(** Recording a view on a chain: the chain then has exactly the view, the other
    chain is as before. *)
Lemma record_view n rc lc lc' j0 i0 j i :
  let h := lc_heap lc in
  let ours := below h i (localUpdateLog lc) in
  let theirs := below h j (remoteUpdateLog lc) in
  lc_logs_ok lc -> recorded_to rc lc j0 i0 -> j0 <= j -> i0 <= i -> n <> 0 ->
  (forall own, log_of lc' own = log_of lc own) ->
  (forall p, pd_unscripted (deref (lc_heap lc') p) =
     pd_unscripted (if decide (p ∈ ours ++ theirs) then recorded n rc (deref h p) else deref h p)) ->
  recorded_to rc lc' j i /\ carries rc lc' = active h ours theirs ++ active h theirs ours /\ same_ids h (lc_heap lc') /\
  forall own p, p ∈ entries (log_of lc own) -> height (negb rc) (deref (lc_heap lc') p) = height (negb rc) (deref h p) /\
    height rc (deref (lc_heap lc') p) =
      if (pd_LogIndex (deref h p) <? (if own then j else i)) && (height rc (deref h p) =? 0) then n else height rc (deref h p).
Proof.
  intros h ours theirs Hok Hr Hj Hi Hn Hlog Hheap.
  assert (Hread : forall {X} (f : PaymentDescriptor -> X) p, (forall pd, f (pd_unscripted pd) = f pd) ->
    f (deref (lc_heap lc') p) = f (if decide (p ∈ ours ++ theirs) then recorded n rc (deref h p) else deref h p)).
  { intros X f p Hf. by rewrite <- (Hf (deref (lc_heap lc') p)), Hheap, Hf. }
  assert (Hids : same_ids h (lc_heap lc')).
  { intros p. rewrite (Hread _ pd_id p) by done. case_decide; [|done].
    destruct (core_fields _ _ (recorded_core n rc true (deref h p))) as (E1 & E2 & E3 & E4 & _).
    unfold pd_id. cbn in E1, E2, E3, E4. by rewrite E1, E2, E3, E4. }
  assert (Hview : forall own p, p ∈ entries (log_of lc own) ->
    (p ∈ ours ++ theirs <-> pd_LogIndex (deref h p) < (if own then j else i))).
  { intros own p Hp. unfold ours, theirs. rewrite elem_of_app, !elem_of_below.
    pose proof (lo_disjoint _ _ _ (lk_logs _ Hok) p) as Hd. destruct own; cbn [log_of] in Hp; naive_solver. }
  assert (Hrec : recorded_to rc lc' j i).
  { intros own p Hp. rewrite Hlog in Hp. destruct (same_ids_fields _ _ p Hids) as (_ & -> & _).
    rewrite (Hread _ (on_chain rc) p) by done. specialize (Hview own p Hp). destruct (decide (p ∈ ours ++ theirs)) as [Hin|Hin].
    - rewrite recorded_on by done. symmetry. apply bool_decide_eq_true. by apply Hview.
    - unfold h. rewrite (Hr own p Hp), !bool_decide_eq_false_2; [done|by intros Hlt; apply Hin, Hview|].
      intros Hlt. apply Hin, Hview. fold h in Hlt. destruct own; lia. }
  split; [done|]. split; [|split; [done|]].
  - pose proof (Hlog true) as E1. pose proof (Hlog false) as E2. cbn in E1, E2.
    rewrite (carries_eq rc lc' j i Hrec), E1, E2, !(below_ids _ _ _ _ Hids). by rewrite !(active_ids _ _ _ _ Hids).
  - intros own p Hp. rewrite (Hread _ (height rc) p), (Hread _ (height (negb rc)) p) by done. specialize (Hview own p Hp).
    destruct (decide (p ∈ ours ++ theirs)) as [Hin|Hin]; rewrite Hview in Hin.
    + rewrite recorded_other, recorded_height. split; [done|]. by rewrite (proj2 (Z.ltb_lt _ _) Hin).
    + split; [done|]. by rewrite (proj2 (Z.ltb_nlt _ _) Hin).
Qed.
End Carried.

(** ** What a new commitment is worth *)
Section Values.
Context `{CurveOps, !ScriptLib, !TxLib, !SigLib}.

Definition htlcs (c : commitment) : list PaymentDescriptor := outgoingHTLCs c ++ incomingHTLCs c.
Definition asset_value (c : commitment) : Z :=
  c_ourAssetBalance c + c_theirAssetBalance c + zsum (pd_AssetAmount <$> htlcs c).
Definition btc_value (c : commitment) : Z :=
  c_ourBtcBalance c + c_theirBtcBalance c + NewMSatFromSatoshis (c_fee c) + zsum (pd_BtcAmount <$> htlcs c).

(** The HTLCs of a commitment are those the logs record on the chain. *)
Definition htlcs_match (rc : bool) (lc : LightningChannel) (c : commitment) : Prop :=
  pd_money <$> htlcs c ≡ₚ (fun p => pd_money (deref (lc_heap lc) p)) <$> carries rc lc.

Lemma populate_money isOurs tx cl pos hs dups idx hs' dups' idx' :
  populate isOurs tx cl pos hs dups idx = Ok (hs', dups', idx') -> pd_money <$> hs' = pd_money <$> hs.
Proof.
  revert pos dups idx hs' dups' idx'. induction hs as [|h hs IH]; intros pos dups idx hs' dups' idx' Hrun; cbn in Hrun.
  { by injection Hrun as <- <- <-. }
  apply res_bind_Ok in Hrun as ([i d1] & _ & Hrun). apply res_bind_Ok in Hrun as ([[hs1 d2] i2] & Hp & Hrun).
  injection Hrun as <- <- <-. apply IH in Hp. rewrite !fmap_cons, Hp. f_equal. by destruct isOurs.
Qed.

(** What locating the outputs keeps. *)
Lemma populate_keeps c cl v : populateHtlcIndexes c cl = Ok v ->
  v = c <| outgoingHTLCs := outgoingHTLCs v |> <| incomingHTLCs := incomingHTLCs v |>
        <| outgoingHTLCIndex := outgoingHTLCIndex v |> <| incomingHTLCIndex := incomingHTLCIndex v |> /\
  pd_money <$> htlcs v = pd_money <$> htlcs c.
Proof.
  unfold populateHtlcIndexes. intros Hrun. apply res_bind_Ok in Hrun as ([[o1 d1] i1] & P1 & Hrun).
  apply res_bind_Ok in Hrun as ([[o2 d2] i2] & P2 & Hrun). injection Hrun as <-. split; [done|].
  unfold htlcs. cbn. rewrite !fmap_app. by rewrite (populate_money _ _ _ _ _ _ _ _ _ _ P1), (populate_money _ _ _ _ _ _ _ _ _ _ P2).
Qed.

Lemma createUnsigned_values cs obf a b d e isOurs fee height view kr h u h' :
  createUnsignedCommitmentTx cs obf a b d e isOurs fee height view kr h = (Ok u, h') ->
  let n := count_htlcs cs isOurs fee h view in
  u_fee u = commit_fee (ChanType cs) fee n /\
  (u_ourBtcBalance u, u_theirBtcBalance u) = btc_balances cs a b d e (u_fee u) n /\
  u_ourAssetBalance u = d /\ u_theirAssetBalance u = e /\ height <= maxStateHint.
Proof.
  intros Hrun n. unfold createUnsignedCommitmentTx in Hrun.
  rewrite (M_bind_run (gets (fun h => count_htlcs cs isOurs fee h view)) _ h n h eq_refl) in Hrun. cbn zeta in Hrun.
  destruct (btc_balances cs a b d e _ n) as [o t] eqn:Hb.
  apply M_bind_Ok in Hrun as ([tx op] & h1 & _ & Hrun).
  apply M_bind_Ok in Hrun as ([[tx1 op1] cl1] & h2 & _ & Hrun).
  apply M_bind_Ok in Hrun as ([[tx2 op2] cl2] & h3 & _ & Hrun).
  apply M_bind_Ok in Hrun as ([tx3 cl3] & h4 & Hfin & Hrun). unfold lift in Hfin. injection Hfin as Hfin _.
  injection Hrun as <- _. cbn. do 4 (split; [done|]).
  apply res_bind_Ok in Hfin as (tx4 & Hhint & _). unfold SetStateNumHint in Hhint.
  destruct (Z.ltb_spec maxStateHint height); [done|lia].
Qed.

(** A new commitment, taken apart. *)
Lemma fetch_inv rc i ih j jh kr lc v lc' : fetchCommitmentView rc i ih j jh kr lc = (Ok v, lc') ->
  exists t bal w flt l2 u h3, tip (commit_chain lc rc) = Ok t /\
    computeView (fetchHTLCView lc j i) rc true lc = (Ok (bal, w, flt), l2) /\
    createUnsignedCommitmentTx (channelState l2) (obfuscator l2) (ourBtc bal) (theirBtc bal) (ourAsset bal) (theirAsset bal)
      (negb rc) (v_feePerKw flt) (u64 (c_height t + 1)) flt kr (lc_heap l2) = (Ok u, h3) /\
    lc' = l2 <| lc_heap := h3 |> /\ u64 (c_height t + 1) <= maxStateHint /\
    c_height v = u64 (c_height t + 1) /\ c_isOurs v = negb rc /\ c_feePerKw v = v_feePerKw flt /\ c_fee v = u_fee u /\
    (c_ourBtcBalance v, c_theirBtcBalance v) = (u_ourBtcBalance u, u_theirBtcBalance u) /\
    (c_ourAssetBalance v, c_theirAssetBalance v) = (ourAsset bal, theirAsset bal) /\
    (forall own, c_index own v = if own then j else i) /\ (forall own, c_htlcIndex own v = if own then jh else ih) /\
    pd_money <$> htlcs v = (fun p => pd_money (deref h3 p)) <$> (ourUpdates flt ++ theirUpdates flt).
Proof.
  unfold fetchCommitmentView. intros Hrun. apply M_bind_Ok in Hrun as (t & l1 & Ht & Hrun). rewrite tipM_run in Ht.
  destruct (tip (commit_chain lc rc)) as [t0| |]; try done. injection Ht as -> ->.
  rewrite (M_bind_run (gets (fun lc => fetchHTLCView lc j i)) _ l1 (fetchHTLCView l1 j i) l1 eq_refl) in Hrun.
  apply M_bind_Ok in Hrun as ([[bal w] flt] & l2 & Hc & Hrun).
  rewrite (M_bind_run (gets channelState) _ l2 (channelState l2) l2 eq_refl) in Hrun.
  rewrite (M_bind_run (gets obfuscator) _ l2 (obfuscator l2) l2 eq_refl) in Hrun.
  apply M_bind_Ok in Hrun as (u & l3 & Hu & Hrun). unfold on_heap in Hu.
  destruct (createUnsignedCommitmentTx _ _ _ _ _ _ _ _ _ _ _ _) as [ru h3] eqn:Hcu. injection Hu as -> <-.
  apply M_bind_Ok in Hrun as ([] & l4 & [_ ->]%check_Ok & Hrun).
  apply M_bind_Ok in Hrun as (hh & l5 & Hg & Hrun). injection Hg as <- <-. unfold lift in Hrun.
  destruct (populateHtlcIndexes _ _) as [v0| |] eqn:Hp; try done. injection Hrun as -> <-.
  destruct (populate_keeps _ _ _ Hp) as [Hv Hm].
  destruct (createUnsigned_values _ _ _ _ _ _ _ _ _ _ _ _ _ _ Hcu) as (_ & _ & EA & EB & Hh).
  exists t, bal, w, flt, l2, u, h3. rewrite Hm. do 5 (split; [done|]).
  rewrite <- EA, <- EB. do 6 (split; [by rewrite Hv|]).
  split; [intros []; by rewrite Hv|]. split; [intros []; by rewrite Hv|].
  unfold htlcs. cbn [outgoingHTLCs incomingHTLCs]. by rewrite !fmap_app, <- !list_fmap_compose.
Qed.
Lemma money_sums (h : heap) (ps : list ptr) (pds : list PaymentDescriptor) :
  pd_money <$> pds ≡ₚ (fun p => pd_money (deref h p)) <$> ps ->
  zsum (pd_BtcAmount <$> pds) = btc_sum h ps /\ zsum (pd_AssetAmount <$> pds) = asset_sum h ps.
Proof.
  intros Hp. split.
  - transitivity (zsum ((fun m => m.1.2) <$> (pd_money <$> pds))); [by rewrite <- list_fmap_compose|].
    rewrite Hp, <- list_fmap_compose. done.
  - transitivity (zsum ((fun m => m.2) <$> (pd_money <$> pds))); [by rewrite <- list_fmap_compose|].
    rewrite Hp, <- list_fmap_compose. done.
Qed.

INSTRUCTIONS TO FOLLOW: Output exactly the leading lines of the data, up to and including the line marked by "Hf. by rewrite".

SOLVED PROBLEM:
(** Recording a view on a chain: the chain then has exactly the view, the other
    chain is as before. *)
Lemma record_view n rc lc lc' j0 i0 j i :
  let h := lc_heap lc in
  let ours := below h i (localUpdateLog lc) in
  let theirs := below h j (remoteUpdateLog lc) in
  lc_logs_ok lc -> recorded_to rc lc j0 i0 -> j0 <= j -> i0 <= i -> n <> 0 ->
  (forall own, log_of lc' own = log_of lc own) ->
  (forall p, pd_unscripted (deref (lc_heap lc') p) =
     pd_unscripted (if decide (p ∈ ours ++ theirs) then recorded n rc (deref h p) else deref h p)) ->
  recorded_to rc lc' j i /\ carries rc lc' = active h ours theirs ++ active h theirs ours /\ same_ids h (lc_heap lc') /\
  forall own p, p ∈ entries (log_of lc own) -> height (negb rc) (deref (lc_heap lc') p) = height (negb rc) (deref h p) /\
    height rc (deref (lc_heap lc') p) =
      if (pd_LogIndex (deref h p) <? (if own then j else i)) && (height rc (deref h p) =? 0) then n else height rc (deref h p).
Proof.
  intros h ours theirs Hok Hr Hj Hi Hn Hlog Hheap.
  assert (Hread : forall {X} (f : PaymentDescriptor -> X) p, (forall pd, f (pd_unscripted pd) = f pd) ->
    f (deref (lc_heap lc') p) = f (if decide (p ∈ ours ++ theirs) then recorded n rc (deref h p) else deref h p)).
  { intros X f p Hf. by rewrite <- (Hf (deref (lc_heap lc') p)), Hheap, Hf. }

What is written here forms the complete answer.